Work item:
Once you find the line containing "- symmetry. apply" in the data below, copy it and each following line exactly, up to and including the line containing "Proof. unfold str_split;", and nothing else.

Stored data entries:
(** * The task scheduling core: task queues, the time domain and timers

    A shallow embedding of
    - [base/task/sequence_manager/task_queue_impl.cc],
    - [base/task/sequence_manager/time_domain.cc] and
    - [base/timer/timer.cc],
    followed by the properties of the scheduling core proved about it.

    Conventions.
    - [TimeTicks] and [TimeDelta] are integers (microseconds); the null
      [TimeTicks()] is [0].
    - An [EnqueueOrder] is an unsigned number; [none] is [0] and
      [blocking_fence] is [1].
    - A function that can hit a [CHECK] or dereference a null pointer
      runs in the monad [M]: [None] is the crash.
    - Debug-only code ([DCHECK_IS_ON()] blocks, [DCHECK]s) and tracing are left
      out: they do not change the state the properties speak about. *)

From Stdlib Require Import ZArith NArith List Bool Lia Sorted Permutation.
Import ListNotations.

Set Implicit Arguments.

(** ** Time, enqueue orders and tasks *)

Definition TimeTicks := Z.
Definition TimeDelta := Z.

(** Modelled from the spec: [base/time] is not among the sources; a
    [TimeTicks] plus a [TimeDelta] is the sum of the two tick counts. *)
Definition TimeTicks_plus (t : TimeTicks) (d : TimeDelta) : TimeTicks :=
  (t + d)%Z.

Definition TimeTicks_Max : TimeTicks := 9223372036854775807%Z.

Module EnqueueOrder.
Definition t := N.
Definition none : t := 0%N.
Definition blocking_fence : t := 1%N.
Definition max : t := 18446744073709551615%N.
(** [operator bool]: an enqueue order is set when it is not [none]. *)
Definition is_set (o : t) : bool := negb (o =? none)%N.
End EnqueueOrder.

Inductive Nestable := kNonNestable | kNestable.
Inductive WakeUpResolution := kLow | kHigh.
Inductive CurrentThread := kMainThread | kNotMainThread.
Inductive InsertFencePosition := kNow | kBeginningOfTime.

(** A pointer of which the code only tests whether it is null. *)
Inductive Ptr := nullptr | bound.

Definition is_bound (p : Ptr) : bool :=
  match p with nullptr => false | bound => true end.

(** A task, over the type of its callback. *)
Record TaskOf (Closure : Type) := mkTask {
  task : Closure;
  queue_time : TimeTicks;
  delayed_run_time : TimeTicks;
  sequence_num : EnqueueOrder.t;
  enqueue_order : EnqueueOrder.t;
  nestable : Nestable;
  task_type : nat;
  is_high_res : bool
}.
(** X10: in every session, when a call in flight settles, the busy flag of
    its own kind becomes false and the flag of the other kind is left as it
    is: a run never enables or disables the Save button, nor a save the Run
    button. *)
Theorem settle_keeps_other_flag
    (q : Query) (es : list Event) (n : nat) (t : Task) (o : Settled) :
  nth_error (pending (steps es (mount q))) n = Some t ->
  if is_execute (task_call t)
  then loadingQueryResults (hooks (step (Settle n o) (steps es (mount q)))) = false /\
       savingQuery (hooks (step (Settle n o) (steps es (mount q)))) =
         savingQuery (hooks (steps es (mount q)))
  else savingQuery (hooks (step (Settle n o) (steps es (mount q)))) = false /\
       loadingQueryResults (hooks (step (Settle n o) (steps es (mount q)))) =
         loadingQueryResults (hooks (steps es (mount q))).
Proof.
  intros Hn.
  destruct (consistent_steps es (mount q) (consistent_mount q)) as (Htasks & _).
  rewrite Forall_forall in Htasks.
  destruct (Htasks t (nth_error_In _ _ Hn)) as (h & Ht & _).
  cbn [step]. rewrite Hn, (resume_world h t o _ Ht), (task_call_of h t Ht).
  destruct h as [sql | sql st]; cbn; split; reflexivity.
Qed.

(** X11: in every session, each call started carries a SQL text that the
    draft held: the [sql_query] of the mounting record or a text the editor
    reported.  Re-renders with other records and retries never put another
    text into a call. *)
Theorem calls_carry_typed_text (q : Query) (es : list Event) :
  Forall (fun c => In (call_sql c) (sql_query q :: typed_texts es))
         (calls (steps es (mount q))).
Proof.
  induction es as [| e es IH] using rev_ind; [constructor |].
  rewrite steps_app. cbn [steps fold_left].
  fold (steps es (mount q)).
  pose proof (consistent_steps es (mount q) (consistent_mount q)) as Hw.
  assert (IH' : Forall (fun c => In (call_sql c) (sql_query q :: typed_texts (es ++ [e])))
                       (calls (steps es (mount q)))).
  { eapply Forall_impl; [| exact IH]. intros c. apply typed_texts_grow. }
  destruct (step_calls e _ Hw) as [-> | (c & -> & Hc)]; [exact IH' |].
  apply Forall_app. split; [exact IH' |]. constructor; [| constructor].
  destruct Hc as [Hc | Hc].
  - rewrite Hc. destruct (steps_draft es (mount q) (consistent_mount q)) as (-> & _).
    apply typed_texts_grow. apply last_sql_typed.
  - rewrite Forall_forall in IH'. now apply IH'.
Qed.

End Properties.

(** * Concrete sessions *)

Import Scenario.

(** Scenario A of the specification: the user edits the text to
    [SELECT 2] and runs it; the record comes back with one cell. *)
Example scenario_A :
  let w := steps [EditSql "SELECT 2"; ClickRun;
                  Rerender (with_result one_cell None);
                  Settle 0 (Resolved JsUndefined)] (mount record) in
  calls w = [onExecuteQuery "SELECT 2"] /\
  loadingQueryResults (hooks w) = false /\
  render_results (query w) (hooks w) =
    Normal (ResultsPanel
              (SqlResultsTable [column_of (JsString "x")]
                               (JsArray [JsArray [JsNumber 2]]))
              (Answer "One")).
Proof. repeat split; reflexivity. Qed.

(** Scenario B: the record comes back with a SQL error. *)
Example scenario_B :
  let w := steps [ClickRun; Rerender (with_result JsNull (Some "syntax error"));
                  Settle 0 (Resolved JsUndefined)] (mount record) in
  render_results (query w) (hooks w) = Normal (SqlErrorBanner "syntax error") /\
  map variant (toasts w) = [success].
Proof. split; reflexivity. Qed.

(** Scenarios C and D: the save is rejected, the draft stays, and the retry
    sends the same payload again. *)
Example scenario_C_D :
  let w := steps [ClickSave; Settle 0 (Rejected JsNull)] edited in
  currentSqlQuery (hooks w) = "SELECT 2" /\
  verifiedStatus (hooks w) = Verified /\
  savingQuery (hooks w) = false /\
  map variant (toasts w) = [destructive] /\
  calls (step (ClickToastAction 0) w) =
    [onPatchQuery {| patch_sql_query := "SELECT 2"; patch_query_status := Verified |};
     onPatchQuery {| patch_sql_query := "SELECT 2"; patch_query_status := Verified |}].
Proof. repeat split; reflexivity. Qed.

(** C1, counterexample: with a run in flight and [loadingQueryResults] true,
    invoking the run handler starts a second call next to the first; the same
    for the save handler with [savingQuery] true.  The retry action of a toast
    reaches the handler that way while the Run button is disabled. *)
Lemma handler_invoked_while_busy_starts_second_call :
  loadingQueryResults (hooks running) = true /\
  map task_call (pending running) = [onExecuteQuery "SELECT 1"] /\
  map task_call (pending (run (invoke (HandleRunQuery "SELECT 1")) running)) =
    [onExecuteQuery "SELECT 1"; onExecuteQuery "SELECT 1"] /\
  savingQuery (hooks saving) = true /\
  map task_call (pending (run (invoke (HandleSaveQuery "SELECT 1" Unverified)) saving)) =
    [call_of (HandleSaveQuery "SELECT 1" Unverified);
     call_of (HandleSaveQuery "SELECT 1" Unverified)] /\
  loadingQueryResults
    (hooks (steps [ClickRun; Settle 0 (Rejected JsNull); ClickRun] (mount record))) = true /\
  map task_call
    (pending (steps [ClickRun; Settle 0 (Rejected JsNull); ClickRun; ClickToastAction 0]
                    (mount record))) =
    [onExecuteQuery "SELECT 1"; onExecuteQuery "SELECT 1"].
Proof. repeat split; reflexivity. Qed.

(** C3, on a session: the run fails, the user rewrites the text, then
    clicks "Try again": the call goes out with the text of the failed
    attempt. *)
Lemma retry_after_edit_witness :
  currentSqlQuery
    (hooks (steps [ClickRun; Settle 0 (Rejected JsNull); EditSql "SELECT 2"]
                  (mount record))) = "SELECT 2" /\
  calls (step (ClickToastAction 0)
              (steps [ClickRun; Settle 0 (Rejected JsNull); EditSql "SELECT 2"]
                     (mount record))) =
    [onExecuteQuery "SELECT 1"; onExecuteQuery "SELECT 1"].
Proof.
  split; [reflexivity |].
  destruct (retry_replays_original_inputs (HandleRunQuery "SELECT 1") (mount record))
    as (t & Hp & _ & Hretry).
  cbn in Hp. injection Hp as <-.
  destruct (Hretry JsNull (step (Rerender record) running)) as (f & Hf & Hclick).
  cbn in Hf. injection Hf as <-.
  exact (Hclick (steps [ClickRun; Settle 0 (Rejected JsNull); EditSql "SELECT 2"]
                       (mount record)) 0 eq_refl).
Defined.
(** * Session & Command Engine of the WhatsApp relay bot

    A shallow embedding of the session store of [index.js], the completion
    client of [openai-client.js] and the command engine of
    [commands_Version3.js], with the properties of the design document
    proved or refuted on it.

    How the program is modelled:
    - a string is its sequence of UTF-16 code units, so [trim], [split],
      [includes] and the regular expressions are what they are in
      JavaScript; [toLowerCase] is modelled on the letters A-Z;
    - the two module-level maps, [store] and [POLLS], are finite maps that
      the operations take and give back; an object that the source changes in
      place (a session, a poll and its arrays of voters) is written back
      into its map at every change;
    - an [async] function is a computation on the state that ends normally
      or by throwing; what it does to the outside (a call of
      [context.sendText], a call of a handler, a [console.error]) is
      appended to a trace; one handler runs from start to end, nothing else
      runs between two of its steps;
    - the clock, the random numbers, the completion service, the outcome of
      a send and the handlers that only talk to the network or the disk
      are inputs. *)

From Stdlib Require Import ZArith NArith String Ascii List Lia.
From Stdlib Require Import DecimalString DecimalPos.
From stdpp Require Import base option list gmap.

Local Open Scope Z_scope.
Lemma map_col_Ok f c df df' :
  map_col f c df = Ok df' ->
  c ∈ columns df /\ columns df' = columns df /\
  rows df' = (fun r => <[c := f (cell r c)]> r) <$> rows df.
Proof.
  unfold map_col; destruct (decide (c ∈ columns df)); [|discriminate].
  now intros [= <-].
Qed.

Lemma map_col_present f c df :
  c ∈ columns df -> exists df', map_col f c df = Ok df'.
Proof. unfold map_col; intros H. rewrite decide_True by easy. eauto. Qed.

(** ** Splitting *)

Lemma split_from_nonempty sep k s : split_from sep k s <> [].
Proof.
  revert k; induction s as [|c s IH]; intros k; cbn [split_from]; [easy|].
  destruct k; [|apply IH].
  destruct (String.prefix sep (String c s)); [easy|].
  unfold cons_first; now destruct (split_from sep 0 s).
Qed.

Lemma str_split_nonempty sep s : str_split sep s <> [].
Proof. apply split_from_nonempty. Qed.

Lemma prefix_nil s : String.prefix EmptyString s = true.
Proof. now destruct s. Qed.

Lemma prefix_cons a u b s :
  String.prefix (String a u) (String b s) = true <->
  a = b /\ String.prefix u s = true.
Proof.
  simpl. destruct (ascii_dec a b) as [->|Hne]; [tauto|].
  split; [discriminate|]. now intros [? _].
Qed.

Lemma append_cons a (u v : string) : String a u +:+ v = String a (u +:+ v).
Proof. reflexivity. Qed.

Lemma append_nil_l (v : string) : EmptyString +:+ v = v.
Proof. reflexivity. Qed.

Lemma prefix_append u s :
  String.prefix u s = true <-> exists rest, s = u +:+ rest.
Proof.
  revert s; induction u as [|a u IH]; intros s.
  - rewrite prefix_nil. split; [eauto|easy].
  - destruct s as [|b s].
    + split; [discriminate|]. now intros [rest Hrest].
    + rewrite prefix_cons, IH. split.
      * intros [-> [rest ->]]. now exists rest.
      * intros [rest Hrest]. rewrite append_cons in Hrest.
        injection Hrest as -> ->. eauto.
Qed.

Lemma append_assoc (u v w : string) : (u +:+ v) +:+ w = u +:+ v +:+ w.
Proof.
  induction u as [|a u IH]; [easy|]. rewrite !append_cons. now f_equal.
Qed.

Lemma append_nil_r (u : string) : u +:+ EmptyString = u.
Proof.
  induction u as [|a u IH]; [easy|]. rewrite append_cons. now f_equal.
Qed.

Lemma length_append (u v : string) :
  String.length (u +:+ v) = String.length u + String.length v.
Proof.
  induction u as [|a u IH]; [easy|]. rewrite append_cons; simpl. now f_equal.
Qed.

Lemma prefix_append_r u s v :
  String.prefix u s = true -> String.prefix u (s +:+ v) = true.
Proof.
  rewrite !prefix_append. intros [rest ->]. exists (rest +:+ v).
  apply append_assoc.
Qed.

Lemma split_from_skip sep u s :
  split_from sep (String.length u) (u +:+ s) = split_from sep 0 s.
Proof.
  induction u as [|a u IH]; [now destruct s|].
  rewrite append_cons. exact IH.
Qed.

Section Splitting.

Context (sep : string) (Hsep : sep <> EmptyString).

Lemma str_split_nil : str_split sep EmptyString = [EmptyString].
Proof. reflexivity. Qed.

Lemma str_split_sep rest :
  str_split sep (sep +:+ rest) = EmptyString :: str_split sep rest.
Proof.
  unfold str_split. destruct sep as [|a u] eqn:E; [easy|].
  rewrite append_cons. cbn [split_from].
  replace (String.prefix (String a u) (String a (u +:+ rest))) with true.
  - cbn [String.length]. rewrite Nat.sub_succ, Nat.sub_0_r.
    now rewrite split_from_skip.
  - symmetry. apply prefix_append. now exists rest.
Qed.

Lemma str_split_cons c s :
  String.prefix sep (String c s) = false ->
  str_split sep (String c s) = cons_first c (str_split sep s).
Proof. unfold str_split; cbn [split_from]. now intros ->. Qed.

(** Splitting follows the text from left to right: a separator at the
    front closes an empty piece, any other character joins the first piece
    of what follows. *)
Lemma str_split_ind (P : string -> list string -> Prop) :
  P EmptyString [EmptyString] ->
  (forall rest, P rest (str_split sep rest) ->
     P (sep +:+ rest) (EmptyString :: str_split sep rest)) ->
  (forall c s, String.prefix sep (String c s) = false ->
     P s (str_split sep s) ->
     P (String c s) (cons_first c (str_split sep s))) ->
  forall s, P s (str_split sep s).
Proof.
  intros Hnil Hsepc Hcons s.
  remember (String.length s) as n eqn:Hn. revert s Hn.
  induction n as [n IH] using lt_wf_ind. intros [|c s] Hn; [exact Hnil|].
  destruct (String.prefix sep (String c s)) eqn:Hp.
  - apply prefix_append in Hp as [rest Hrest]. rewrite Hrest, str_split_sep.
    apply Hsepc. apply (IH (String.length rest)); [|easy].
    rewrite Hn, Hrest, length_append.
    destruct sep; [easy|simpl; lia].
  - rewrite str_split_cons by easy. apply Hcons; [easy|].
    apply (IH (String.length s)); [|easy]. simpl in Hn; lia.
Qed.

Lemma str_join_cons_first c toks :
  toks <> [] ->
  str_join sep (cons_first c toks) = String c (str_join sep toks).
Proof. destruct toks as [|t [|t' ts]]; simpl; easy. Qed.

Lemma str_join_cons t toks :
  toks <> [] -> str_join sep (t :: toks) = t +:+ sep +:+ str_join sep toks.
Proof. destruct toks; easy. Qed.

(** Joining the pieces with the separator gives the text back. *)
Lemma str_join_split s : str_join sep (str_split sep s) = s.
Proof.
  apply str_split_ind with (P := fun s toks => str_join sep toks = s).
  - reflexivity.
  - intros rest IH. rewrite str_join_cons by apply str_split_nonempty.
    now rewrite IH.
  - intros c s' _ IH. rewrite str_join_cons_first by apply str_split_nonempty.
    now rewrite IH.
Qed.

Lemma str_join_prefix t toks : String.prefix t (str_join sep (t :: toks)) = true.
Proof.
  apply prefix_append. destruct toks as [|t' ts].
  - exists EmptyString. simpl. now rewrite append_nil_r.
  - now eexists.
Qed.

(** No piece holds a separator: splitting a piece again leaves it whole. *)
Lemma str_split_piece s t : t ∈ str_split sep s -> str_split sep t = [t].
Proof.
  revert t.
  apply str_split_ind with
    (P := fun s toks => forall t, t ∈ toks -> str_split sep t = [t]).
  - now intros t ->%list_elem_of_singleton.
  - intros rest IH t [->|Ht]%elem_of_cons; [easy|now apply IH].
  - intros c s' Hp IH t Ht.
    pose proof (str_join_split s') as Hjoin.
    destruct (str_split sep s') as [|t0 ts] eqn:E;
      [now apply str_split_nonempty in E|].
    simpl in Ht. apply elem_of_cons in Ht as [->|Ht];
      [|apply IH; now right].
    rewrite str_split_cons.
    + rewrite (IH t0) by now left. reflexivity.
    + destruct (String.prefix sep (String c t0)) eqn:Hp0; [|easy].
      rewrite <- Hp. symmetry.
      pose proof (str_join_prefix t0 ts) as Hpre. rewrite Hjoin in Hpre.
      apply prefix_append in Hpre as [rest' ->].
      rewrite <- append_cons. now apply prefix_append_r.
Qed.

(** A text that holds a separator splits into at least two pieces. *)
Lemma str_split_separated u v : 2 <= length (str_split sep (u +:+ sep +:+ v)).
Proof.
  induction u as [|c u IH].
  - rewrite append_nil_l, str_split_sep; simpl.
    pose proof (str_split_nonempty sep v).
    destruct (str_split sep v); simpl; [easy|lia].
  - rewrite append_cons.
    destruct (String.prefix sep (String c (u +:+ sep +:+ v))) eqn:Hp.
    + apply prefix_append in Hp as [rest ->]. rewrite str_split_sep; simpl.
      pose proof (str_split_nonempty sep rest).
      destruct (str_split sep rest); simpl; [easy|lia].
    + rewrite str_split_cons by easy.
      destruct (str_split sep (u +:+ sep +:+ v)) as [|t ts]; simpl in *; lia.
Qed.

Lemma str_split_piece_clean s t u v :
  t ∈ str_split sep s -> t <> u +:+ sep +:+ v.
Proof.
  intros Ht%str_split_piece ->.
  pose proof (str_split_separated u v) as H. rewrite Ht in H. simpl in H; lia.
Qed.

End Splitting.

Lemma explode_cell_split sep s :
  explode_cell (str_split sep s) = Str <$> str_split sep s.
Proof.
  pose proof (str_split_nonempty sep s).
  unfold explode_cell; now destruct (str_split sep s).
Qed.

Section PipelineFacts.

Context (lib : Scalars).

Lemma explode_row_tokens (r : gmap string value) :
  explode_row lib r =
  (fun t => <["Genre" := Str t]> r)
    <$> str_split ", " (astype_str lib (cell r "Genre")).
Proof.
  unfold explode_row. rewrite explode_cell_split, <- list_fmap_compose.
  reflexivity.
Qed.

Lemma explode_row_complete cs (r r' : gmap string value) :
  row_complete cs r = true -> r' ∈ explode_row lib r ->
  row_complete cs r' = true.
Proof.
  rewrite explode_row_tokens, !row_complete_spec.
  intros H Hr' c Hc. apply list_elem_of_fmap in Hr' as (t & -> & _).
  destruct (decide (c = "Genre")) as [->|Hne].
  - rewrite lookup_insert_eq; eauto.
  - rewrite lookup_insert_ne by congruence. eauto.
Qed.

Lemma row_elimination_complete df (r : gmap string value) :
  r ∈ rows (row_elimination df) -> row_complete (columns df) r = true.
Proof.
  unfold row_elimination, drop_duplicates, dropna; simpl.
  intros H%unique_incl. apply list_elem_of_In, filter_In in H. tauto.
Qed.

Lemma genre_explosion_columns df :
  columns (genre_explosion lib df) = columns df.
Proof. unfold genre_explosion; now destruct (decide _). Qed.

Lemma row_elimination_columns df :
  columns (row_elimination df) = columns df.
Proof. reflexivity. Qed.

Lemma eda_pipeline_Ok df out :
  eda_pipeline lib df = Ok out ->
  exists pre, prepare lib df = Ok pre /\
    out = genre_explosion lib (row_elimination pre).
Proof.
  unfold eda_pipeline; intros H; inv_bind H. injection H as <-. eauto.
Qed.

Lemma cleaned_no_missing df out :
  eda_pipeline lib df = Ok out -> no_missing out.
Proof.
  intros (pre & _ & ->)%eda_pipeline_Ok r c Hr Hc.
  rewrite genre_explosion_columns in Hc.
  revert c Hc; apply row_complete_spec.
  unfold genre_explosion in Hr.
  change (columns (row_elimination pre)) with (columns pre).
  destruct (decide _) as [HG|HG]; [|now apply row_elimination_complete].
  simpl in Hr. apply list_elem_of_bind in Hr as (r0 & Hr & Hr0).
  eapply explode_row_complete; [|exact Hr].
  now apply row_elimination_complete.
Qed.

(** C1. In the output of the cleaning pipeline every row holds a
    non-missing value under every column of the output, the derived
    [Vote_Average_Category] included whenever it is a column. *)
Theorem no_missing_after_cleaning df out :
  eda_pipeline lib df = Ok out -> no_missing out.
Proof. apply cleaned_no_missing. Qed.

(** *** Explosion *)

Lemma genre_explosion_rows cs (l : list (gmap string value)) :
  "Genre" ∈ cs ->
  rows (genre_explosion lib {| columns := cs; rows := l |})
  = l ≫= explode_row lib.
Proof. intros H. unfold genre_explosion; simpl. now rewrite decide_True. Qed.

Answer box:
  - symmetry. apply prefix_append. now exists rest.
Qed.

Lemma str_split_cons c s :
  String.prefix sep (String c s) = false ->
  str_split sep (String c s) = cons_first c (str_split sep s).
Proof. unfold str_split; cbn [split_from]. now intros ->. Qed.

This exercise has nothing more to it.